Repeat each record that follows, keeping it identical.

## Exercise material
┄┄┄┄┄┄┄┄┄┄

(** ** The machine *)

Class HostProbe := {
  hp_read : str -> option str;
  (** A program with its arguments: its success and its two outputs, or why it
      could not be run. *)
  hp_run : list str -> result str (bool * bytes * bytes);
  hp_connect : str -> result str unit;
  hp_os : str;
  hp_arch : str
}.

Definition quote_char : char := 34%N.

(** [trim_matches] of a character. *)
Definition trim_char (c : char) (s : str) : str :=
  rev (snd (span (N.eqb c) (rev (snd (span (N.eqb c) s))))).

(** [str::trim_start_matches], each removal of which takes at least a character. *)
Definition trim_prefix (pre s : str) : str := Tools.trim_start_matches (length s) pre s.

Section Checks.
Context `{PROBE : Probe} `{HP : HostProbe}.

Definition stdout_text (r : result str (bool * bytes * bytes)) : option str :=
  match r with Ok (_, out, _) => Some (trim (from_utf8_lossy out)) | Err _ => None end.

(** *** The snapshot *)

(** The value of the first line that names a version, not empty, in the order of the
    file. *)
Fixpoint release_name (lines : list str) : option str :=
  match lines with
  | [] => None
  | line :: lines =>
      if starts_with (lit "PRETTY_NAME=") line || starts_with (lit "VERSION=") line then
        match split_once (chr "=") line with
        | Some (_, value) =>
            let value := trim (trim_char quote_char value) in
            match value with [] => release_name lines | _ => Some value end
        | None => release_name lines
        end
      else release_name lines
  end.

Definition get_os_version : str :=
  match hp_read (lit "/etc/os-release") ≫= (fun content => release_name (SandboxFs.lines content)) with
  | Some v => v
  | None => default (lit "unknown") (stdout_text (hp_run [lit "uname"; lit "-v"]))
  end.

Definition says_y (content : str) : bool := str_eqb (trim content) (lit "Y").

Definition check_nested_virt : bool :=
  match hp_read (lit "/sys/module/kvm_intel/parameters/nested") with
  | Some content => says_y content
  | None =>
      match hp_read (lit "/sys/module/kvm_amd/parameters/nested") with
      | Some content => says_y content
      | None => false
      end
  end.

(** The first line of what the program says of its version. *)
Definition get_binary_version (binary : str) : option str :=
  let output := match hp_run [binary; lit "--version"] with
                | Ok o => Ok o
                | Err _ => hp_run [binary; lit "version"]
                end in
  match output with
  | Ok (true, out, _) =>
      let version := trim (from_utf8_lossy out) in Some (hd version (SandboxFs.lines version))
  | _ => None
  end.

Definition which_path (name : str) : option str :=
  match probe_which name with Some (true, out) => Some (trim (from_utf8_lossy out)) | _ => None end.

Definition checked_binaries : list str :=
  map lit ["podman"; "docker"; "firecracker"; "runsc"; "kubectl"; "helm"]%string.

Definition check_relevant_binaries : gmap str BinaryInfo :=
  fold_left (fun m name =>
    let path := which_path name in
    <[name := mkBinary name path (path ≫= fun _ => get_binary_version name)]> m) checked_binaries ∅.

┄┄┄┄┄┄┄┄┄┄

## Reply to the exercise
(** ** The machine *)

Class HostProbe := {
  hp_read : str -> option str;
  (** A program with its arguments: its success and its two outputs, or why it
      could not be run. *)
  hp_run : list str -> result str (bool * bytes * bytes);
  hp_connect : str -> result str unit;
  hp_os : str;
  hp_arch : str
}.

Definition quote_char : char := 34%N.

(** [trim_matches] of a character. *)
Definition trim_char (c : char) (s : str) : str :=
  rev (snd (span (N.eqb c) (rev (snd (span (N.eqb c) s))))).

(** [str::trim_start_matches], each removal of which takes at least a character. *)
Definition trim_prefix (pre s : str) : str := Tools.trim_start_matches (length s) pre s.

Section Checks.
Context `{PROBE : Probe} `{HP : HostProbe}.

Definition stdout_text (r : result str (bool * bytes * bytes)) : option str :=
  match r with Ok (_, out, _) => Some (trim (from_utf8_lossy out)) | Err _ => None end.

(** *** The snapshot *)

(** The value of the first line that names a version, not empty, in the order of the
    file. *)
Fixpoint release_name (lines : list str) : option str :=
  match lines with
  | [] => None
  | line :: lines =>
      if starts_with (lit "PRETTY_NAME=") line || starts_with (lit "VERSION=") line then
        match split_once (chr "=") line with
        | Some (_, value) =>
            let value := trim (trim_char quote_char value) in
            match value with [] => release_name lines | _ => Some value end
        | None => release_name lines
        end
      else release_name lines
  end.

Definition get_os_version : str :=
  match hp_read (lit "/etc/os-release") ≫= (fun content => release_name (SandboxFs.lines content)) with
  | Some v => v
  | None => default (lit "unknown") (stdout_text (hp_run [lit "uname"; lit "-v"]))
  end.

Definition says_y (content : str) : bool := str_eqb (trim content) (lit "Y").

Definition check_nested_virt : bool :=
  match hp_read (lit "/sys/module/kvm_intel/parameters/nested") with
  | Some content => says_y content
  | None =>
      match hp_read (lit "/sys/module/kvm_amd/parameters/nested") with
      | Some content => says_y content
      | None => false
      end
  end.

(** The first line of what the program says of its version. *)
Definition get_binary_version (binary : str) : option str :=
  let output := match hp_run [binary; lit "--version"] with
                | Ok o => Ok o
                | Err _ => hp_run [binary; lit "version"]
                end in
  match output with
  | Ok (true, out, _) =>
      let version := trim (from_utf8_lossy out) in Some (hd version (SandboxFs.lines version))
  | _ => None
  end.

Definition which_path (name : str) : option str :=
  match probe_which name with Some (true, out) => Some (trim (from_utf8_lossy out)) | _ => None end.

Definition checked_binaries : list str :=
  map lit ["podman"; "docker"; "firecracker"; "runsc"; "kubectl"; "helm"]%string.

Definition check_relevant_binaries : gmap str BinaryInfo :=
  fold_left (fun m name =>
    let path := which_path name in
    <[name := mkBinary name path (path ≫= fun _ => get_binary_version name)]> m) checked_binaries ∅.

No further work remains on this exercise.